“Alla notte bianca di tutti i licei classici d’Italia ha partecipato anche il nostro liceo ‘P. Galluppi’ di Catanzaro”. A raccontare la particolare notte bianca culturale di cui è stato protagonista il liceo Classico, la giovane studentessa, per sei ore reporter in erba, Alessia Rubino che ha partecipato ad ogni conferenza e ad ogni iniziativa.
“Aperta a tutti – scrive Alessia – la manifestazione ha come obiettivo quello di accogliere i ragazzi delle scuole medie che stanno per affrontare la loro prima scelta, e quello di dare la possibilità agli studenti del liceo di divertirsi con la cultura con cui hanno a che fare ogni giorno.

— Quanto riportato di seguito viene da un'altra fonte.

(* ===== verification/ConnectEx.v ===== *)
(** * Concrete runs of the loop of [connect]: witnesses, and a lost wake-up *)

From S2P Require Import Prelude Prog Extern Win32 Socket.
From S2P Require Import IoState IoCells IoEvent IoEventSys IoEventEx SockAddr Tcp TcpEx ConnectSys ConnectThm ConnectWake ConnectTerm.

Abbreviation conf := (cconfig (option nat) nat).

(** ** Pieces of schedules *)

Abbreviation connect_run := (connect_exec (W := option nat) raw_addr 512 7 event0 [v4 1; v4 2] 9%nat).

Definition connect_reach (spurious : bool) (ls : list clabel) : conf :=
  default (cstart raw_addr 512 7 event0 [v4 1; v4 2] 9%nat) (connect_run spurious ls).

Lemma connect_reach_run spurious ls :
  (if connect_run spurious ls is Some _ then true else false) = true →
  connect_run spurious ls = Some (connect_reach spurious ls).
Proof. unfold connect_reach. by destruct (connect_run spurious ls). Qed.

Definition task_steps (n : nat) : list clabel := replicate n (LTask EDefault).

(** An attempt, from the head of the await, that is left in flight. *)
Definition attempt_pending : list clabel :=
  task_steps 4 ++ [LTask (EStart EPending)] ++ task_steps 3 ++ [LSuspend].

(** A poll up to the end of the attempt it finds completed; one more step when
    the attempt failed. *)
Definition take_end (n : nat) : list clabel := LPoll :: task_steps n.

(** The callback of an attempt, but for its last action, the wake. *)
Definition callback_to_wake : list clabel := LFire :: replicate 5 (LCallback 0).

Definition whole_callback : list clabel := callback_to_wake ++ [LCallback 0; LRetire 0].

(** The first address refuses, the second one accepts. *)
Definition second_accepts_run : list clabel :=
  LPoll :: attempt_pending ++ [LComplete 10061] ++ whole_callback ++
  take_end 9 ++ attempt_pending ++ [LComplete 0] ++ whole_callback ++ take_end 8 ++ [LFinish].

(** ** Witnesses *)

Lemma connect_delivery_witness :
  let c := connect_reach false second_accepts_run in
  connect_run false second_accepts_run = Some c ∧
  c_task c = CFinished (Ok tt, 2) ∧
  verdict raw_addr [v4 1; v4 2] (Ok tt, 2) (c_calls c) (c_ends c) ∧
  c_ends c = [Err (OsError 10061); Ok tt].
Proof.
  intros c.
  assert (connect_run false second_accepts_run = Some c) as Hex
    by (apply connect_reach_run; vm_compute; reflexivity).
  assert (c_task c = CFinished (Ok tt, 2)) as Ht by (vm_compute; reflexivity).
  assert (c_ends c = [Err (OsError 10061); Ok tt]) as He by (vm_compute; reflexivity).
  clearbody c. split; [exact Hex|]. split; [exact Ht|]. split; [|exact He].
  exact (proj2 (connect_delivery raw_addr 512 7 event0 [v4 1; v4 2] 9%nat false second_accepts_run c Hex) _ Ht).
Defined.

Lemma connect_wakes_witness :
  let ls := LPoll :: attempt_pending ++ [LComplete 10061] in
  let c := connect_reach false ls in
  woken (c_cells c) = [] ∧
  ∃ ls1 (c1 : conf), forallb pool_label ls1 = true ∧ connect_run false (ls ++ ls1) = Some c1 ∧
    9%nat ∈ woken (c_cells c1) ∧ (c_state (c_cells c1) = READY ∨ c_calls c1 = []).
Proof.
  intros ls c.
  assert (connect_run false ls = Some c) as Hex
    by (apply connect_reach_run; vm_compute; reflexivity).
  assert (woken (c_cells c) = []) as Hw by (vm_compute; reflexivity).
  assert (∃ p, c_task c = CSuspended p) as [p Hp] .
  { assert (match c_task c with CSuspended _ => true | _ => false end = true) as Hs by (vm_compute; reflexivity).
    clearbody c. destruct (c_task c) as [p| |]; [by exists p|done..]. }
  assert (e_flight (c_kernel c) = false) as Hf by (vm_compute; reflexivity).
  clearbody c. split; [exact Hw|].
  destruct (connect_wakes raw_addr 512 7 event0 [v4 1; v4 2] 9%nat ls c p Hex Hp Hf)
    as (ls1 & c1 & Hls & Hex1 & _ & Hw1 & Hr).
  exists ls1, c1. split; [exact Hls|]. split; [exact Hex1|]. split; [exact Hw1|exact Hr].
Defined.

Lemma connect_terminates_witness :
  let c := connect_reach false second_accepts_run in
  let start : conf := cstart raw_addr 512 7 event0 [v4 1; v4 2] 9%nat in
  let turns := spun (W := option nat) 512 7 9%nat second_accepts_run start in
  connect_run false second_accepts_run = Some c ∧ length second_accepts_run = 57%nat ∧
  (length second_accepts_run ≤ 40 * 2 + 2 + 2 * turns)%nat.
Proof.
  intros c start turns.
  assert (connect_run false second_accepts_run = Some c) as Hex
    by (apply connect_reach_run; vm_compute; reflexivity).
  clearbody c. split; [exact Hex|]. split; [reflexivity|].
  exact (proj1 (connect_terminates raw_addr 512 7 event0 [v4 1; v4 2] 9%nat second_accepts_run c Hex)).
Defined.

(** ** A lost wake-up *)

(** A poll nobody asked for finds the first attempt refused before its
    callback has woken the task, and starts the second attempt, whose waker
    that callback then takes; while the task is polled for this wake-up the
    second attempt completes, and its callback finds no waker. *)
Definition losing_run : list clabel :=
  LPoll :: attempt_pending ++ [LComplete 10061] ++ callback_to_wake ++
  take_end 9 ++ attempt_pending ++ [LCallback 0; LRetire 0] ++
  take_end 3 ++ [LComplete 0] ++ whole_callback ++ task_steps 2 ++ [LSuspend].

(** C35. One poll without a wake-up is enough for [connect] to wait for ever: the
    second attempt has succeeded and its result is there, the task waits
    and was not woken since its last poll began, and nothing is left to
    happen. *)
Theorem connect_loses_a_wake_up :
  ∃ (c : conf) p, connect_run true losing_run = Some c ∧
    c_ends c = [Err (OsError 10061); Ok tt] ∧ c_state (c_cells c) = READY ∧
    c_task c = CSuspended p ∧ woken (c_cells c) = [] ∧
    ∀ l, l ≠ LPoll → connect_step 512 7 9%nat true l c = None.
Proof.
  assert (connect_run true losing_run = Some (connect_reach true losing_run)) as Hex
    by (apply connect_reach_run; vm_compute; reflexivity).
  set (c := connect_reach true losing_run) in *.
  assert (c_ends c = [Err (OsError 10061); Ok tt]) as He by (vm_compute; reflexivity).
  assert (c_cells c = Build_cells READY (Some (Ok 0)) (Some 9%nat) []) as Hc by (vm_compute; reflexivity).
  assert (e_flight (c_kernel c) = false ∧ e_armed (c_kernel c) = false) as [Hf Ha] by (vm_compute; by split).
  assert (length (c_callbacks c) = 0%nat) as Hcb by (vm_compute; reflexivity).
  assert (match c_task c with CSuspended _ => true | _ => false end = true) as Hs by (vm_compute; reflexivity).
  clearbody c. destruct (c_task c) as [p| |] eqn:Ht; [|done..]. apply nil_length_inv in Hcb.
  exists c, p. split; [exact Hex|]. clear Hex. rewrite Hc. split_and!; [done..|]. intros l Hl. unfold connect_step. rewrite Ht, Hf, Ha, Hcb.
  by destruct l.
Qed.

Ogni aula e salone si trasformano in teatro del sapere in cui ragazzi, bambini, genitori e docenti sono impegnati a diffondere il messaggio della filosofia, della cultura classica, greca e latina, dello studio delle galassie e delle stelle, dell’archeologia”.

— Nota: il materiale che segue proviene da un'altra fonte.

(** * flf: the incremental search console and its search cores

    A shallow embedding of the TypeScript sources:
    - [src/types.ts]: [OutputType], [ChunkMeta], [QueryProps], [SearchResult],
      [ListItem], [IFlfCore];
    - [src/dircore.ts] and [src/buffercore.ts]: [search], [formatResult];
    - the interactive console [FluentFinderUI]: [updateList], [updatePreview],
      [handleQueryChange], [bindKeys], [bindInputEvents], [destroyTTY],
      [showResult], [convertListItemToListTitle].

    JavaScript strings are rendered as [string]: a sequence of code units in
    the range U+0000 to U+00FF, one character each.  Array indices and [list.selected] are integers ([Z]), positions
    in a source file are naturals ([N]).  The start-up code of the program
    (terminal set-up, argument parsing, indexing and the first search) is
    outside the model, which begins with the construction of the console. *)

From Stdlib Require Import List String Ascii ZArith NArith Lia Bool Arith.
From Stdlib Require Import DecimalString.
From Stdlib Require Import Permutation Sorted.
Import ListNotations.
Open Scope string_scope.

(** ** JavaScript built-ins used by the sources *)

(** A settled promise: the value it resolved to, or the reason it rejected
    with (the message of the thrown [Error]). *)
Inductive Promise (A : Type) : Type :=
| Resolved (a : A)
| Rejected (reason : string).
Arguments Resolved {A} a.
Arguments Rejected {A} reason.

(** [Number.prototype.toFixed] works on IEEE doubles, which are not modelled:
    the type of backend distances and its [toFixed] are an interface. *)
Class JSNumber (number : Type) : Type :=
  Build_JSNumber { toFixed : number -> nat -> string }.

(** Template-literal rendering of a non-negative integer. *)
Definition Number_toString (n : N) : string :=
  NilZero.string_of_uint (N.to_uint n).

(** [Array.prototype.map] with the [(element, index)] callback. *)
Fixpoint map_from {A B : Type} (f : A -> nat -> B) (index : nat) (l : list A)
  : list B :=
  match l with
  | [] => []
  | x :: t => f x index :: map_from f (S index) t
  end.

Definition Array_map_index {A B : Type} (f : A -> nat -> B) (l : list A)
  : list B :=
  map_from f 0 l.

(** [Array.prototype.sort(cmp)]: a stable sort by the sign of [cmp]; an
    element moves in front of the first later element it does not exceed. *)
Fixpoint sort_insert {A : Type} (cmp : A -> A -> Z) (x : A) (l : list A)
  : list A :=
  match l with
  | [] => [x]
  | y :: t => if (cmp x y <=? 0)%Z then x :: y :: t
              else y :: sort_insert cmp x t
  end.

Definition Array_sort {A : Type} (cmp : A -> A -> Z) (l : list A) : list A :=
  fold_right (sort_insert cmp) [] l.

(** [arr[idx]]: [undefined] outside [0 .. length-1]. *)
Definition Array_get {A : Type} (l : list A) (idx : Z) : option A :=
  if (idx <? 0)%Z then None else nth_error l (Z.to_nat idx).

(** [arr.at(idx)]: a negative index counts back from the end. *)
Definition Array_at {A : Type} (l : list A) (idx : Z) : option A :=
  if (idx <? 0)%Z then Array_get l (Z.of_nat (List.length l) + idx)
  else Array_get l idx.

Definition dquote : string := String "034"%char EmptyString.
Definition newline : ascii := "010"%char.

(** The white space and line terminators that [String.prototype.trim]
    strips, among the code units of a [string]: TAB, LF, VT, FF, CR, SP and
    the no-break space U+00A0. *)
Definition is_space (c : ascii) : bool :=
  let n := nat_of_ascii c in
  (((9 <=? n) && (n <=? 13)) || (n =? 32) || (n =? 160))%nat.

Fixpoint trimStart (s : string) : string :=
  match s with
  | EmptyString => EmptyString
  | String c t => if is_space c then trimStart t else s
  end.

Fixpoint trimEnd (s : string) : string :=
  match s with
  | EmptyString => EmptyString
  | String c t =>
      match trimEnd t with
      | EmptyString => if is_space c then EmptyString else String c EmptyString
      | t' => String c t'
      end
  end.

Definition trim (s : string) : string := trimEnd (trimStart s).

(** [[...s].slice(0, -1).join('')]: the string without its last character. *)
Fixpoint dropLast (s : string) : string :=
  match s with
  | EmptyString => EmptyString
  | String c EmptyString => EmptyString
  | String c t => String c (dropLast t)
  end.

(** [JSON.stringify] of a string: quoted, with the two-character escapes and
    [\u00xx] for the other control characters. *)
Definition hex_digit (n : nat) : ascii :=
  if (n <? 10)%nat then ascii_of_nat (48 + n) else ascii_of_nat (87 + n).

Definition JSON_escape_char (c : ascii) : string :=
  let n := nat_of_ascii c in
  if (n =? 34)%nat then "\" ++ dquote
  else if (n =? 92)%nat then "\\"
  else if (n =? 8)%nat then "\b"
  else if (n =? 12)%nat then "\f"
  else if (n =? 10)%nat then "\n"
  else if (n =? 13)%nat then "\r"
  else if (n =? 9)%nat then "\t"
  else if (n <? 32)%nat then
    "\u00" ++ String (hex_digit (n / 16)) (String (hex_digit (n mod 16)) EmptyString)
  else String c EmptyString.

Fixpoint JSON_escape (s : string) : string :=
  match s with
  | EmptyString => EmptyString
  | String c t => JSON_escape_char c ++ JSON_escape t
  end.

Definition JSON_string (s : string) : string := dquote ++ JSON_escape s ++ dquote.

Definition JSON_key (name : string) : string := dquote ++ name ++ dquote ++ ":".

Fixpoint has_newline (s : string) : bool :=
  match s with
  | EmptyString => false
  | String c t => Ascii.eqb c newline || has_newline t
  end.

(** ** src/types.ts *)

Inductive OutputType : Type := nvim | vim | emacs | cmd.

Module Point.
Record t : Type := mk { row : N; column : N }.
End Point.

Module CursorInfo.
Record t : Type := mk { start : Point.t; end_ : Point.t }.
End CursorInfo.

(** A row returned by [db.searchSimilar]: the stored [ChunkMeta] (with the
    [content] and [filepath] of its base metadata) and the distance. *)
Module ChunkMeta.
Record t (number : Type) : Type := mk {
  content : string;
  filepath : string;
  fileName : string;
  parentInfo : string;
  inlineDocument : string;
  entity : string;
  language : string;
  cursorInfo : CursorInfo.t;
  distance : number }.
Arguments mk {number}.
Arguments content {number}.
Arguments filepath {number}.
Arguments fileName {number}.
Arguments parentInfo {number}.
Arguments inlineDocument {number}.
Arguments entity {number}.
Arguments language {number}.
Arguments cursorInfo {number}.
Arguments distance {number}.
End ChunkMeta.

Module QueryProps.
Record t : Type := mk {
  queryText : string;
  k : Z;
  isJsonOutput : bool;
  dbPath : string }.
End QueryProps.

Module SearchResult.
Record t : Type := mk {
  rank : Z;
  file : string;
  fileName : string;
  contentSnippet : string;
  entity : string;
  parentInfo : string;
  score : string;
  language : string;
  cursorInfo : CursorInfo.t }.
End SearchResult.

Module ListItem.
Record t : Type := mk {
  filePath : string;
  entity : string;
  content : string;
  language : string;
  cursorInfo : CursorInfo.t }.
End ListItem.

(** [interface IFlfCore]. *)
Class IFlfCore (C : Type) : Type := {
  search : C -> QueryProps.t -> Promise (list SearchResult.t);
  formatResult : C -> ListItem.t -> OutputType -> string }.

(** [JSON.stringify(result)] for a [ListItem], keys in declaration order. *)
Definition JSON_Point (p : Point.t) : string :=
  "{" ++ JSON_key "row" ++ Number_toString (Point.row p) ++ ","
      ++ JSON_key "column" ++ Number_toString (Point.column p) ++ "}".

Definition JSON_CursorInfo (c : CursorInfo.t) : string :=
  "{" ++ JSON_key "start" ++ JSON_Point (CursorInfo.start c) ++ ","
      ++ JSON_key "end" ++ JSON_Point (CursorInfo.end_ c) ++ "}".

Definition JSON_stringify (result : ListItem.t) : string :=
  "{" ++ JSON_key "filePath" ++ JSON_string (ListItem.filePath result) ++ ","
      ++ JSON_key "entity" ++ JSON_string (ListItem.entity result) ++ ","
      ++ JSON_key "content" ++ JSON_string (ListItem.content result) ++ ","
      ++ JSON_key "language" ++ JSON_string (ListItem.language result) ++ ","
      ++ JSON_key "cursorInfo" ++ JSON_CursorInfo (ListItem.cursorInfo result)
      ++ "}".

(** The 1-based starting line, [result.cursorInfo.start.row + 1]. *)
Definition startLine (result : ListItem.t) : N :=
  (Point.row (CursorInfo.start (ListItem.cursorInfo result)) + 1)%N.

(** ** The vector database (veqlite), seen through [searchSimilar] *)

Record VeqliteDB (number : Type) : Type := {
  searchSimilar : string -> Z -> Promise (list (ChunkMeta.t number)) }.
Arguments searchSimilar {number}.

(** The callback of [results.map] in [search], the same text in both cores. *)
Definition toSearchResult {number : Type} `{JSNumber number}
  (isJsonOutput : bool) (result : ChunkMeta.t number) (index : nat)
  : SearchResult.t :=
  {| SearchResult.rank := Z.of_nat index + 1;
     SearchResult.file := ChunkMeta.filepath result;
     SearchResult.fileName := ChunkMeta.fileName result;
     SearchResult.contentSnippet :=
       if isJsonOutput then ChunkMeta.content result
       else substring 0 100 (ChunkMeta.content result) ++ "...";
     SearchResult.entity := ChunkMeta.entity result;
     SearchResult.parentInfo := ChunkMeta.parentInfo result;
     SearchResult.score := toFixed (ChunkMeta.distance result) 4;
     SearchResult.language := ChunkMeta.language result;
     SearchResult.cursorInfo := ChunkMeta.cursorInfo result |}.

(** ** src/dircore.ts *)

Module FlfDirCore.
Record t (number : Type) : Type := mk { db : option (VeqliteDB number) }.
Arguments mk {number}.
Arguments db {number}.

Definition search {number : Type} `{JSNumber number}
  (this : t number) (props : QueryProps.t)
  : Promise (list SearchResult.t) :=
  match db this with
  | None => Rejected "DB must be initialized before searching."
  | Some db =>
      match searchSimilar db (QueryProps.queryText props) (QueryProps.k props) with
      | Rejected e => Rejected e
      | Resolved results =>
          Resolved
            (Array_map_index (toSearchResult (QueryProps.isJsonOutput props))
               results)
      end
  end.

Definition formatResult (result : ListItem.t) (outputType : OutputType)
  : string :=
  let query := JSON_stringify result in
  match outputType with
  | nvim | vim =>
      "<cmd>tabf +" ++ Number_toString (startLine result) ++ " "
        ++ ListItem.filePath result ++ "<CR>"
  | _ => query
  end.
End FlfDirCore.

(** ** src/buffercore.ts *)

Module FlfBufferCore.
Record t (number : Type) : Type := mk { db : option (VeqliteDB number) }.
Arguments mk {number}.
Arguments db {number}.

Definition search {number : Type} `{JSNumber number}
  (this : t number) (props : QueryProps.t)
  : Promise (list SearchResult.t) :=
  match db this with
  | None => Rejected "DB must be initialized before searching."
  | Some db =>
      match searchSimilar db (QueryProps.queryText props) (QueryProps.k props) with
      | Rejected e => Rejected e
      | Resolved results =>
          Resolved
            (Array_map_index (toSearchResult (QueryProps.isJsonOutput props))
               results)
      end
  end.

Definition formatResult (result : ListItem.t) (outputType : OutputType)
  : string :=
  let query := JSON_stringify result in
  match outputType with
  | nvim | vim =>
      "<cmd>call FlfJumpToBufWithLine(" ++ dquote ++ ListItem.filePath result
        ++ dquote ++ "," ++ dquote ++ Number_toString (startLine result)
        ++ dquote ++ ")<CR>"
  | _ => query
  end.
End FlfBufferCore.

#[export] Instance FlfDirCore_IFlfCore {number : Type} `{JSNumber number}
  : IFlfCore (FlfDirCore.t number) :=
  {| search := FlfDirCore.search;
     formatResult := fun _ => FlfDirCore.formatResult |}.

#[export] Instance FlfBufferCore_IFlfCore {number : Type} `{JSNumber number}
  : IFlfCore (FlfBufferCore.t number) :=
  {| search := FlfBufferCore.search;
     formatResult := fun _ => FlfBufferCore.formatResult |}.

(** ** The terminal widgets *)

(** Modelled from the spec: the scrollable list widget ([blessed.list], a
    terminal primitive whose code is not part of the sources) is an
    interface.  [this.list.selected] is [selected], the rendered rows are
    [items]. *)
Class ListElement (W : Type) : Type := {
  createList : W;
  items : W -> list string;
  selected : W -> Z;
  clearItems : W -> W;
  setItems : W -> list string -> W;
  select : W -> Z -> W;
  up : W -> Z -> W;
  down : W -> Z -> W }.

“I giovani musicisti si sono impegnati ad accompagnare con suggestione ogni rappresentazione e il gruppo teatrale, dopo essersi esibito, ha inscenato un simposio, potendo finalmente fingere di realizzarlo davvero o immedesimarsi negli antenati della nostra cultura che ne godevano”.

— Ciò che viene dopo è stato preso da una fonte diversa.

(** A pattern, as the function that tries it at the head of a text and
    gives the captured group and the length of the match. *)
Definition pattern := string → option (string * nat).

(** [<table class="cal">(.*?)</table>] with [re.DOTALL]. *)
Definition _table_pattern : pattern := λ s,
  let opening := "<table class=" ++ quote ++ "cal" ++ quote ++ ">" in
  r ← literal opening s;
  '(group, n) ← lazy_until true "</table>" r;
  Some (group, (String.length opening + n)%nat).

(** [<td class="preholiday">(\d+)<]. *)
Definition _pre_holiday_pattern : pattern := λ s,
  let opening := "<td class=" ++ quote ++ "preholiday" ++ quote ++ ">" in
  r ← literal opening s;
  let group := digit_run r in
  match group with
  | EmptyString => None
  | _ =>
      _ ← literal "<" (skip (String.length group) r);
      Some (group, (String.length opening + String.length group + 1)%nat)
  end.

(** [<td class="weekend">(.*?)</td>]. *)
Definition _weekend_pattern : pattern := λ s,
  let opening := "<td class=" ++ quote ++ "weekend" ++ quote ++ ">" in
  r ← literal opening s;
  '(group, n) ← lazy_until false "</td>" r;
  Some (group, (String.length opening + n)%nat).

(** [<td class="holiday.*?">(.*?)</td>]: the first [.*?] is not a group. *)
Definition _holiday_pattern : pattern := λ s,
  let opening := "<td class=" ++ quote ++ "holiday" in
  r ← literal opening s;
  '(_, n1) ← lazy_until false (quote ++ ">") r;
  '(group, n2) ← lazy_until false "</td>" (skip n1 r);
  Some (group, (String.length opening + n1 + n2)%nat).

(** [findall]: try the pattern at every position from the left; after a
    match, the next [pending] characters belong to it and are passed over. *)
Fixpoint scan (p : pattern) (pending : nat) (s : string) : list string :=
  match pending with
  | S k =>
      match s with
      | String _ r => scan p k r
      | EmptyString => []
      end
  | O =>
      match p s with
      | Some (group, n) =>
          group :: match s with
                   | String _ r => scan p (Nat.pred n) r
                   | EmptyString => []
                   end
      | None =>
          match s with
          | String _ r => scan p 0 r
          | EmptyString => []
          end
      end
  end.

Definition findall (p : pattern) (s : string) : list string := scan p 0 s.

End Re.

(** ** Decoding the response body *)

Module Utf8.

(** What the decoder expects next: the start of a character, or a
    continuation byte within [lo..hi] followed by [more] further ones. *)
Inductive expect :=
| Start
| Cont (more : nat) (lo hi : N).

Definition between (lo hi b : N) : bool := ((lo <=? b) && (b <=? hi))%N.

(** Well-formed UTF-8 (no overlong forms, no surrogates, at most U+10FFFF),
    which is what the strict decoder accepts. *)
Fixpoint well_formed (e : expect) (bs : list N) : bool :=
  match bs with
  | [] => match e with Start => true | Cont _ _ _ => false end
  | b :: r =>
      match e with
      | Start =>
          if (b <=? 127)%N then well_formed Start r
          else if between 194 223 b then well_formed (Cont 0 128 191) r
          else if (b =? 224)%N then well_formed (Cont 1 160 191) r
          else if between 225 236 b then well_formed (Cont 1 128 191) r
          else if (b =? 237)%N then well_formed (Cont 1 128 159) r
          else if between 238 239 b then well_formed (Cont 1 128 191) r
          else if (b =? 240)%N then well_formed (Cont 2 144 191) r
          else if between 241 243 b then well_formed (Cont 2 128 191) r
          else if (b =? 244)%N then well_formed (Cont 2 128 143) r
          else false
      | Cont more lo hi =>
          if between lo hi b then
            match more with
            | O => well_formed Start r
            | S k => well_formed (Cont k 128 191) r
            end
          else false
      end
  end.

(** [bytes.decode('utf-8')]: [None] stands for [UnicodeDecodeError].  The
    decoded text is represented by its encoding. *)
Definition decode (b : list byte) : option string :=
  if well_formed Start (Byte.to_N <$> b) then Some (string_of_list_byte b)
  else None.

End Utf8.

(** ** Data model *)

Module Date.
(** The fields of a [datetime.datetime] that the code reads. *)
Record datetime := { year : Z; month : Z; day : Z }.
End Date.

(** [DateInfo.__init__]: the date and four flags, all [False] at first. *)
Record DateInfo := {
  datetime : Date.datetime;
  is_work : bool;
  is_short : bool;
  is_holiday : bool;
  is_weekend : bool
}.

Definition DateInfo__init__ (dt : Date.datetime) : DateInfo :=
  {| datetime := dt; is_work := false; is_short := false;
     is_holiday := false; is_weekend := false |}.

Definition set_is_work (b : bool) (d : DateInfo) : DateInfo :=
  {| datetime := datetime d; is_work := b; is_short := is_short d;
     is_holiday := is_holiday d; is_weekend := is_weekend d |}.
Definition set_is_short (b : bool) (d : DateInfo) : DateInfo :=
  {| datetime := datetime d; is_work := is_work d; is_short := b;
     is_holiday := is_holiday d; is_weekend := is_weekend d |}.
Definition set_is_holiday (b : bool) (d : DateInfo) : DateInfo :=
  {| datetime := datetime d; is_work := is_work d; is_short := is_short d;
     is_holiday := b; is_weekend := is_weekend d |}.
Definition set_is_weekend (b : bool) (d : DateInfo) : DateInfo :=
  {| datetime := datetime d; is_work := is_work d; is_short := is_short d;
     is_holiday := is_holiday d; is_weekend := b |}.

“La manifestazione è stata avviata da un incontro nell’Aula Magna della scuola, volto ad avvicinare tutti i presenti, e sopratutto i bambini, alla filosofia, attraverso la semplificazione e l’esemplificazione dei miti platonici. ‘La filosofia è dialogo: la verità si cerca assieme’. Il progetto Amicasofia, avviato quest’anno con numerosa adesione ed entusiasta partecipazione degli studenti del liceo classico, vuole appunto presentare ai ragazzi più piccoli, persino quelli della terza elementare, quest’amica, la Sofia (sapienza), traducendo le grandi domande e le profonde speculazioni dei grandi filosofi in una sola parola: ricerca, anzi, desiderio.
È così che il nostro liceo si presenta: i corridoi sono pieni, come la mattina, di ragazzi che stasera hanno potuto mostrare le loro capacità e attrarre l’attenzione di tutti. Il gusto dei giovani è stato perfettamente espresso dal ‘live writing’ che la preside Elena De Filippis ha concesso di svolgere nel grande atrio della scuola.
‘Questa sera è servita molto di più del classico orientamento che si svolge ogni anno’, ‘questa sera è stata un’occasione di incontrarci tutti, docenti e alunni, per condividere con piacere le cose con cui abbiamo a che fare ogni giorno. È stata anche la possibilità di poter dare libero sfogo ad ogni nostra passione ed interesse, o di seminarne altri.’